Unfortunately, the importance of organophosphate-carbamate groups of acaricides for the control of ticks got reduced as tick species started to develop resistance against these chemicals. Organophosphate-carbamate resistant B. microplus strains were first reported from Australia during the mid-1960s [43]. In addition, organophosphate-carbamate resistance was also reported in several tick species viz., B. microplus, B. decoloratus, A. hebraeum, R. appendiculatus, and R. evertsi from South Africa during this period. Resistant strains of B. microplus were also reported from other countries like Brazil, South America, Mexico, Colombia, Uruguay, Argentina, Venezuela, etc. [18]. Thus, the 1970s witnessed a reduced use of organophosphate among the European Union member nations and North America [44]. Similarly, the use of organophosphate-carbamate groups was also minimized in Australia, much of Africaو and parts of Latin America [45]. However, some organophosphates are still commercialized as acaricides for veterinary and public health uses in several parts of the world, based on their very specific acaricidal use, in certain instances.
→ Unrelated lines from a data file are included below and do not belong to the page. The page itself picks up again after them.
Lemma successfulListing_page env contractId options data :
  SuccessfulListing env contractId options data ->
  listingOf (prop data "result") = inr (fetchTransactions env contractId options).
Proof.
  intros (contractAddress & page & HC & HA & HE & HL).
  rewrite (fetchTransactions_returned env contractId options page); [exact HL|].
  rewrite (fetchTransactions_try_answered env contractId options contractAddress data HC HA).
  apply listingOfData_success; assumption.
Qed.

(** The items of a successful listing are the raw transactions of the
    answer, in order, with [id] renamed to [txHash]. *)
Lemma successfulListing_items env contractId options data :
  SuccessfulListing env contractId options data ->
  Forall2 (fun raw tx =>
             tx = TransactionMetadata.mk
                    (prop raw "id") (prop raw "ledger") (prop raw "createdAt")
                    (prop raw "status") (prop raw "applicationOrder"))
          (rawTransactions data)
          (TransactionResponse.transactions (fetchTransactions env contractId options)).
Proof.
  intros S. apply successfulListing_page in S.
  destruct (listingOf_inr _ _ S) as (transactions & HM & ->).
  cbn [TransactionResponse.transactions].
  apply mapM_toMetadata. unfold rawTransactions.
  apply array_map_or_inr. exact HM.
Qed.

Lemma gracefulResponse_empty :
  emptyPage UNABLE_NOTICE gracefulResponse /\ nonEmpty UNABLE_NOTICE.
Proof. unfold emptyPage, nonEmpty. repeat split; discriminate. Qed.

Lemma retentionResponse_empty :
  emptyPage RETENTION_NOTICE retentionResponse /\ nonEmpty RETENTION_NOTICE.
Proof. unfold emptyPage, nonEmpty. repeat split; discriminate. Qed.

(** C1: whatever the contract identifier and the options, when the request
    cannot be sent or the transport fails (the network call rejects, the
    status is not 2xx, the body does not parse, or a generic RPC error is
    re-raised), [fetchTransactions] does not raise: it returns the page with
    no items, ledger bounds 0, [hasMore] false and a non-empty notice. *)
Theorem fetchTransactions_transport_failure env contractId options :
  (forall contractAddress,
      Contract_contractId env contractId = inr contractAddress ->
      TransportFailure (fetch env SOROBAN_RPC_URL
                          (transactionsRequest contractAddress options))) ->
  emptyPage UNABLE_NOTICE (fetchTransactions env contractId options) /\
  nonEmpty UNABLE_NOTICE.
Proof.
  intros H.
  cut (exists e, fetchTransactions_try env contractId options = inl e).
  { intros [e T]. rewrite (fetchTransactions_caught _ _ _ e T).
    exact gracefulResponse_empty. }
  unfold fetchTransactions_try.
  destruct (Contract_contractId env contractId) as [e|contractAddress];
    [exists e; reflexivity|].
  specialize (H contractAddress eq_refl). cbn [bind].
  inversion H as [reason E|response Hok E|response e Hok HJ E
                  |response data Hok HJ HT HR E]; cbn [await ret throw bind].
  - exists reason. reflexivity.
  - rewrite Hok. eexists. reflexivity.
  - rewrite Hok, HJ. exists e. reflexivity.
  - rewrite Hok, HJ. cbn [negb bind]. unfold listingOfData.
    destruct (prop_truthy_is_object _ _ HT) as [fields ->].
    rewrite get_object. cbn [bind]. cbn [prop] in HT, HR. rewrite HT.
    destruct (isRetentionError (lookup "error" fields)) as [e|[|]]; cbn [bind].
    + exists e. reflexivity.
    + contradiction HR. reflexivity.
    + destruct (get (lookup "error" fields) "message") as [e|message];
        cbn [bind throw]; eexists; reflexivity.
Qed.

Lemma fetchTransactions_transport_failure_witness :
  emptyPage UNABLE_NOTICE
    (fetchTransactions
       (worldOf (Resolved (Response.mk 503 (inl (SyntaxError "Unexpected token <")))))
       sampleContract FetchTransactionsOptions.empty) /\
  nonEmpty UNABLE_NOTICE.
Proof.
  apply (fetchTransactions_transport_failure
           (worldOf (Resolved (Response.mk 503 (inl (SyntaxError "Unexpected token <")))))
           sampleContract FetchTransactionsOptions.empty).
  intros contractAddress _. apply http_error. reflexivity.
Defined.

(** The retention test on an error object, in the terms of the
    specification. *)
Lemma isRetentionError_object fields :
  (lookup "code" fields = JNum (-32600) \/
   exists message,
     lookup "message" fields = JStr message /\ Contains "retention" message) ->
  isRetentionError (JObj fields) = inr true.
Proof.
  intros H. unfold isRetentionError. rewrite get_object. cbn [bind].
  destruct H as [-> | (message & HM & HC)]; [reflexivity|].
  destruct (strict_eq_num (lookup "code" fields) (-32600)); [reflexivity|].
  rewrite get_object. cbn [bind]. rewrite HM. cbn [opt_call_includes ret bind].
  apply includes_spec in HC. cbn [truthy]. rewrite HC. reflexivity.
Qed.

(** C2: when the RPC answer carries an error object whose code is -32600
    or whose message contains "retention", then for every option record
    (every requested limit) [fetchTransactions] returns the empty page with
    the retention notice, ledger bounds 0 and [hasMore] false. *)
Theorem fetchTransactions_retention_error
    env contractId options contractAddress data fields :
  Contract_contractId env contractId = inr contractAddress ->
  Answered (fetch env SOROBAN_RPC_URL
              (transactionsRequest contractAddress options)) data ->
  prop data "error" = JObj fields ->
  (prop (JObj fields) "code" = JNum (-32600) \/
   exists message,
     prop (JObj fields) "message" = JStr message /\
     Contains "retention" message) ->
  emptyPage RETENTION_NOTICE (fetchTransactions env contractId options) /\
  nonEmpty RETENTION_NOTICE.
Proof.
  intros HC HA HE HR.
  rewrite (fetchTransactions_returned env contractId options retentionResponse).
  - exact retentionResponse_empty.
  - rewrite (fetchTransactions_try_answered _ _ _ _ _ HC HA).
    assert (HD : exists dataFields, data = JObj dataFields).
    { apply (prop_defined_is_object data "error"). rewrite HE. discriminate. }
    destruct HD as [dataFields ->].
    unfold listingOfData. rewrite get_object. cbn [bind].
    cbn [prop] in HE. rewrite HE. cbn [truthy].
    rewrite (isRetentionError_object fields HR). reflexivity.
Qed.

Lemma fetchTransactions_retention_error_witness :
  emptyPage RETENTION_NOTICE
    (fetchTransactions (worldOf (answer retentionAnswer)) sampleContract
       (FetchTransactionsOptions.mk None None (Some 7))) /\
  nonEmpty RETENTION_NOTICE.
Proof.
  apply (fetchTransactions_retention_error
           (worldOf (answer retentionAnswer)) sampleContract
           (FetchTransactionsOptions.mk None None (Some 7))
           sampleContract retentionAnswer
           [("code", JNum (-32000));
            ("message", JStr "start is before retention window")]).
  - reflexivity.
  - eexists. repeat split; reflexivity.
  - reflexivity.
  - right. exists "start is before retention window". split; [reflexivity|].
    exists "start is before ", " window". reflexivity.
Defined.

(** C3: in every successful listing built from a well-formed answer (each
    raw transaction has a non-empty string [id] and a [ledger] that is a
    number at least 0), every item has a non-empty hash and a ledger
    sequence at least 0. *)
Theorem listing_invariant_from_raw env contractId options data :
  SuccessfulListing env contractId options data ->
  Forall rawInvariant (rawTransactions data) ->
  Forall summaryInvariant
    (TransactionResponse.transactions (fetchTransactions env contractId options)).
Proof.
  intros S. apply successfulListing_items in S.
  induction S as [|raw tx raws transactions E _ IH]; intros H.
  - constructor.
  - inversion H as [|? ? HR HRs]; subst.
    constructor; [|apply IH; exact HRs].
    exact HR.
Qed.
For example, Coumaphos was an active ingredient in the acaricide that was officially approved by the U.S. Cattle Fever Tick Eradication Program to treat livestock [46].
Formamidines
During the mid-1970s when organophosphate-carbamate groups were proven ineffective in controlling ticks, they were substituted by amidines [47]. Members of this class of chemicals were chlordimeform, clenpyrin, chloromethiuron, amitraz, and cymiazole [48]. Chlordimeform was introduced in Australia as an additive to organophosphates in dipping vats of cattle to restore their efficacy against an organophosphate resistant tick strain [47], but was removed from the market in 1976 because of its carcinogenic nature [49]. Amitraz, a triazapentadiene compound, remained to be the main active ingredient in this class of acaricides, and was commonly used to control ticks infesting livestock and dogs [44]. Amitraz served to function as an octopamine agonist, thus exerting its toxic effects on arachnids [50]. Commercial formulations of amitraz offered the ability to control organophosphate resistant B. microplus and were used extensively in Australia to treat cattle during the mid-1970s [18, 51]. A series of trials executed in South Africa over a period of five years proved the effectiveness of amitraz in controlling B. decoloratus, R. appendiculatus, R. evertsi, and A. hebraeum [52].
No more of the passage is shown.